Balkhed et al. were able to offer multiple NITs for liver fibrosis to their T2D cohort and illustrated the challenges with screening patients for liver fibrosis in the low-prevalence setting. Almost all NITs would have been created and validated in a high disease prevalence setting in secondary care. Applying those tests in the low-prevalence setting leads to a spectrum effect with a fall in sensitivity. The authors challenged the negative predictive value of FIB-4 (a composite score of age, platelet count, alanine transaminase and aspartate aminotransferase) for ruling out advanced fibrosis, with FIB-4 being increasingly shown to have diminished utility in those with T2D [15]. Similarly, it is recognized that severe and morbid obesity may also falsely elevate liver stiffness measurements (LSMs) as an estimate of liver fibrosis [16].

The findings for NIT performance should be contextualized. First, FIB-4 has been repeatedly demonstrated to have good negative predictive value in multiple international cohorts for MASLD. Concordant NITs, for example, a positive FIB-4 and transient elastography, increase the diagnostic accuracy for identification of advanced fibrosis. It is telling that of 21 patients with an elevated LSM in the community who agreed to a liver biopsy, 4 patients had no fibrosis at all. This illustrates the challenges with using transient elastography in the low disease prevalence setting and the value of utilizing concordant NITs to risk stratify patients.

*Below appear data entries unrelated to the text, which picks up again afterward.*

(** The index is a finite map.  Whatever was indexed and removed before,
    looking a note up reads the map, inserting overwrites the entry of that
    note, removing deletes it and no other, and clearing empties it; entries
    stay unique. *)
Lemma index_refines_map idx :
  NoDup (index_ids idx) ->
  (forall id, Index.get id idx = index_map idx !! id)
  /\ (forall id note, let idx' := Index.insert id note idx in NoDup (index_ids idx')
        /\ index_map idx' = <[id := mkIndexed id (n_title note) (n_tags note) (n_body note) (n_updated_at note)]> (index_map idx))
  /\ (forall id title tags body t, let idx' := Index.insert_raw id title tags body t idx in NoDup (index_ids idx')
        /\ index_map idx' = <[id := mkIndexed id title tags body t]> (index_map idx))
  /\ (forall id, let idx' := Index.remove id idx in NoDup (index_ids idx') /\ index_map idx' = delete id (index_map idx))
  /\ index_map (Index.clear idx) = ∅ /\ length idx = size (index_map idx).
Proof using Type.
  intros Hnd. split_and!.
  - intros id. apply get_lookup.
  - intros id note. by apply insert_raw_ok.
  - intros. by apply insert_raw_ok.
  - intros id. split; [by apply remove_ids|by apply remove_map].
  - done.
  - unfold index_map. induction idx as [|e idx IH]; [done|]. apply NoDup_cons in Hnd as [Hnin Hnd]. cbn.
    rewrite map_size_insert_None; [by rewrite <- IH|].
    change (index_map idx !! ix_id e = None). rewrite <- get_lookup. by apply find_first_key_None.
Qed.

(** ** Searching *)

(** The term is in the text of the note it applies to, ignoring case. *)
Definition note_matches (e : IndexedNote) (t : SearchTerm) : Prop :=
  (exists tag, tag ∈ ix_tags e /\ substring (term_text t) (to_lowercase tag))
  \/ tag_only t = false /\ (substring (term_text t) (to_lowercase (ix_title e))
                            \/ substring (term_text t) (to_lowercase (ix_body e))).

Lemma in_tags_iff tags t :
  Index.in_tags (to_lowercase <$> tags) t = true <-> exists tag, tag ∈ tags /\ substring t (to_lowercase tag).
Proof using Type.
  unfold Index.in_tags. rewrite existsb_exists. setoid_rewrite <- list_elem_of_In. split.
  - intros (x & Hin & Hx). apply list_elem_of_fmap in Hin as (tag & -> & Hin). exists tag. split; [done|].
    apply orb_true_iff in Hx as [->%bool_decide_eq_true|Hx%str_contains_iff]; [|done].
    exists "", "". by rewrite str_app_nil_l, str_app_nil_r.
  - intros (tag & Hin & Hs). exists (to_lowercase tag). split; [by apply list_elem_of_fmap_2|].
    apply orb_true_iff. right. by apply str_contains_iff.
Qed.
(* ===== verification/Session.v ===== *)
(** * Vault sessions ([VaultSession] of [zk-core/src/vault.rs])

    The unlocked key and the volatile index, with the idle timeout.  An
    operation that reads the clock takes the reading, in seconds. *)

From stdpp Require Import options.
From S2P Require Import Prelude Protocol StorageModels Storage CoreErrors Time Env Text Crypto Note Search.

Record VaultSession : Type := mkSession {
  vs_active_key : option string;
  vs_search_index : option InMemorySearchIndex;
  vs_last_active_secs : N;
  vs_idle_timeout_secs : option N
}.

Module Session.

(** [timeout_secs.filter(|&s| s > 0)] *)
Definition positive (timeout_secs : option N) : option N :=
  s ← timeout_secs; if (0 <? s)%N then Some s else None.

Definition new (now : N) : VaultSession := mkSession None None now None.
Definition from_key (key : string) (now : N) : VaultSession := mkSession (Some key) (Some []) now None.
Definition with_idle_timeout (key : string) (timeout_secs : option N) (now : N) : VaultSession :=
  mkSession (Some key) (Some []) now (positive timeout_secs).

Definition set_idle_timeout (timeout_secs : option N) (s : VaultSession) : VaultSession :=
  mkSession (vs_active_key s) (vs_search_index s) (vs_last_active_secs s) (positive timeout_secs).

Definition touch (now : N) (s : VaultSession) : VaultSession :=
  mkSession (vs_active_key s) (vs_search_index s) now (vs_idle_timeout_secs s).

Definition unlock (key : string) (now : N) (s : VaultSession) : VaultSession :=
  mkSession (Some key) (Some []) now (vs_idle_timeout_secs s).

Definition lock (s : VaultSession) : VaultSession :=
  mkSession None None (vs_last_active_secs s) (vs_idle_timeout_secs s).

Definition is_unlocked (s : VaultSession) : bool := bool_decide (is_Some (vs_active_key s)).

Definition check_idle_timeout (now : N) (s : VaultSession) : bool * VaultSession :=
  if negb (is_unlocked s) then (false, s)
  else match vs_idle_timeout_secs s with
       | Some timeout =>
           if (timeout <=? now - vs_last_active_secs s)%N then (true, lock s) else (false, s)
       | None => (false, s)
       end.

Definition active_key (s : VaultSession) : Result string CoreError :=
  match vs_active_key s with Some key => Ok key | None => Err CE_VaultLocked end.

Definition search_index (s : VaultSession) : Result InMemorySearchIndex CoreError :=
  match vs_search_index s with Some idx => Ok idx | None => Err CE_VaultLocked end.

(** What a caller does through [search_index_mut], if it gets the index. *)
Definition update_index (f : InMemorySearchIndex -> InMemorySearchIndex) (s : VaultSession) : VaultSession :=
  mkSession (vs_active_key s) (f <$> vs_search_index s) (vs_last_active_secs s) (vs_idle_timeout_secs s).
End Session.

(** ** Sequences of operations *)

Inductive session_op : Type :=
| SoTouch (now : N)
| SoCheck (now : N)
| SoUnlock (key : string) (now : N)
| SoLock
| SoTimeout (timeout_secs : option N)
| SoInsert (id : string) (note : PlaintextNote)
| SoRemove (id : string).

Definition session_step (s : VaultSession) (op : session_op) : VaultSession :=
  match op with
  | SoTouch now => Session.touch now s
  | SoCheck now => (Session.check_idle_timeout now s).2
  | SoUnlock key now => Session.unlock key now s
  | SoLock => Session.lock s
  | SoTimeout t => Session.set_idle_timeout t s
  | SoInsert id note => Session.update_index (Index.insert id note) s
  | SoRemove id => Session.update_index (Index.remove id) s
  end.

Definition session_run (s : VaultSession) (ops : list session_op) : VaultSession := fold_left session_step ops s.

(** There is an index exactly while there is a key; no timeout is zero. *)
Record session_wf (s : VaultSession) : Prop := {
  sw_index : is_Some (vs_search_index s) <-> is_Some (vs_active_key s);
  sw_timeout : vs_idle_timeout_secs s <> Some 0%N;
  sw_unique idx : vs_search_index s = Some idx -> NoDup (index_ids idx)
}.

Lemma positive_ne t : Session.positive t <> Some 0%N.
Proof. destruct t as [n|]; [|done]. cbn. destruct (N.ltb_spec 0 n); [|done]. intros [=]. lia. Qed.

Lemma lock_wf s : session_wf s -> session_wf (Session.lock s).
Proof. intros [_ Ht _]. split; [|done|done]. cbn. split; by intros []. Qed.

Lemma fresh_wf key now t : t <> Some 0%N -> session_wf (mkSession (Some key) (Some []) now t).
Proof. intros Ht. split; [done|done|]. cbn. intros idx [= <-]. constructor. Qed.

Lemma update_wf f s :
  (forall idx, NoDup (index_ids idx) -> NoDup (index_ids (f idx))) ->
  session_wf s -> session_wf (Session.update_index f s).
Proof.
  intros Hf [Hi Ht Hu]. split; cbn; [by rewrite fmap_is_Some|done|].
  intros idx (idx0 & Heq & ->)%fmap_Some. apply Hf, Hu. done.
Qed.

Lemma session_step_wf s op : session_wf s -> session_wf (session_step s op).
Proof.
  intros Hwf. pose proof Hwf as [Hi Ht Hu]. destruct op; cbn [session_step].
  - by split.
  - unfold Session.check_idle_timeout. destruct (negb _); [done|].
    destruct (vs_idle_timeout_secs s) as [t|]; [|done]. destruct (t <=? _)%N; [by apply lock_wf|done].
  - by apply fresh_wf.
  - by apply lock_wf.
  - split; [done|apply positive_ne|done].
  - apply update_wf; [|done]. intros idx Hnd. by apply insert_raw_ok.
  - apply update_wf; [|done]. intros idx Hnd. by apply remove_ids.
Qed.

Lemma session_run_wf ops : forall s, session_wf s -> session_wf (session_run s ops).
Proof.
  induction ops as [|op ops IH]; intros s Hs; [done|]. cbn. apply IH, session_step_wf, Hs.
Qed.

Definition is_unlock (op : session_op) : bool := match op with SoUnlock _ _ => true | _ => false end.

(** Nothing is left: no key and no index. *)
Definition session_empty (s : VaultSession) : Prop := vs_active_key s = None /\ vs_search_index s = None.

Lemma session_stays_empty ops : forall s,
  session_empty s -> existsb is_unlock ops = false -> session_empty (session_run s ops).
Proof.
  induction ops as [|op ops IH]; intros s Hs Hno; [done|]. cbn in *. apply orb_false_iff in Hno as [Hop Hno].
  apply IH; [|done]. destruct Hs as [Hk Hi]. destruct op; cbn in *; try done; split; cbn; rewrite ?Hi; try done;
    unfold Session.check_idle_timeout, Session.is_unlocked; by rewrite bool_decide_eq_false_2 by (by rewrite Hk; intros []).
Qed.

(** C39. A session keeps plaintext only while it is unlocked.  Through any sequence
    of operations on a new session, the decrypted index exists exactly while
    the key does, with one entry per note.  Once locked, or checked after its
    idle timeout, the session holds neither key nor index, whatever is done to
    it, until it is unlocked again. *)
Theorem session_holds_nothing_locked now0 ops :
  let s := session_run (Session.new now0) ops in
  session_wf s
  /\ (forall rest, existsb is_unlock rest = false -> session_empty (session_run (Session.lock s) rest))
  /\ forall now timeout rest,
       vs_idle_timeout_secs s = Some timeout -> (timeout <= now - vs_last_active_secs s)%N ->
       existsb is_unlock rest = false ->
       session_empty (session_run (Session.check_idle_timeout now s).2 rest)
       /\ (Session.check_idle_timeout now s).1 = Session.is_unlocked s.
Proof.
  intros s. assert (session_wf s) as Hwf
    by (apply session_run_wf; split; [cbn; split; by intros []|done|done]).
  split_and!; [done|intros rest Hno; by apply session_stays_empty|].
  intros now timeout rest Ht Hle Hno. unfold Session.check_idle_timeout.
  destruct (Session.is_unlocked s) eqn:Hu; cbn [negb].
  - rewrite Ht, (proj2 (N.leb_le _ _) Hle). split; [by apply session_stays_empty|done].
  - split; [|done]. apply session_stays_empty; [|done]. unfold Session.is_unlocked in Hu.
    apply bool_decide_eq_false in Hu. destruct Hwf as [Hi _ _].
    split; apply eq_None_not_Some; [done|by rewrite Hi].
Qed.

(** An expired session still counts as unlocked: until [check_idle_timeout] is
    called, a session idle for longer than its timeout answers [is_unlocked]
    with true and hands out its key. *)
Lemma expired_session_unlocked key timeout now later :
  (0 < timeout)%N -> (now + timeout <= later)%N ->
  let s := Session.with_idle_timeout key (Some timeout) now in
  Session.is_unlocked s = true /\ Session.active_key s = Ok key
  /\ Session.check_idle_timeout later s = (true, Session.lock s).
Proof.
  intros Hpos Hlate. cbn. split_and!; [done..|].
  unfold Session.check_idle_timeout, Session.with_idle_timeout, Session.is_unlocked, Session.positive. cbn.
  rewrite (proj2 (N.ltb_lt 0 timeout) Hpos). cbn. rewrite (proj2 (N.leb_le timeout (later - now))) by lia. done.
Qed.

The authors are to be commended for undertaking a comprehensive study which adds to the growing literature providing robust real-world evidence of the prevalence of advanced fibrosis in persons with T2D in primary care.

So, the questions remain: Have we over-estimated the true prevalence of advanced fibrosis in T2D patients based on enriched populations from other studies? Do community-based prevalence studies overly depend on self-selecting patients who are willing to enrol and are not representative of true prevalence in a population? The reality is probably somewhere in between both of these extremes. Multi-ethnic cohort studies are needed to phenotype heterogeneity in population characteristics to determine true background risk of advanced fibrosis amongst patients with diabetes.

KWMA has received consultancy fees from Novo Nordisk and lecture honoraria from Advanz outside of the submitted work. PNB discloses consultancy fees for Novo Nordisk and Resolution Therapeutics and educational honoraria from Takeda and Novo Nordisk outside of the submitted work.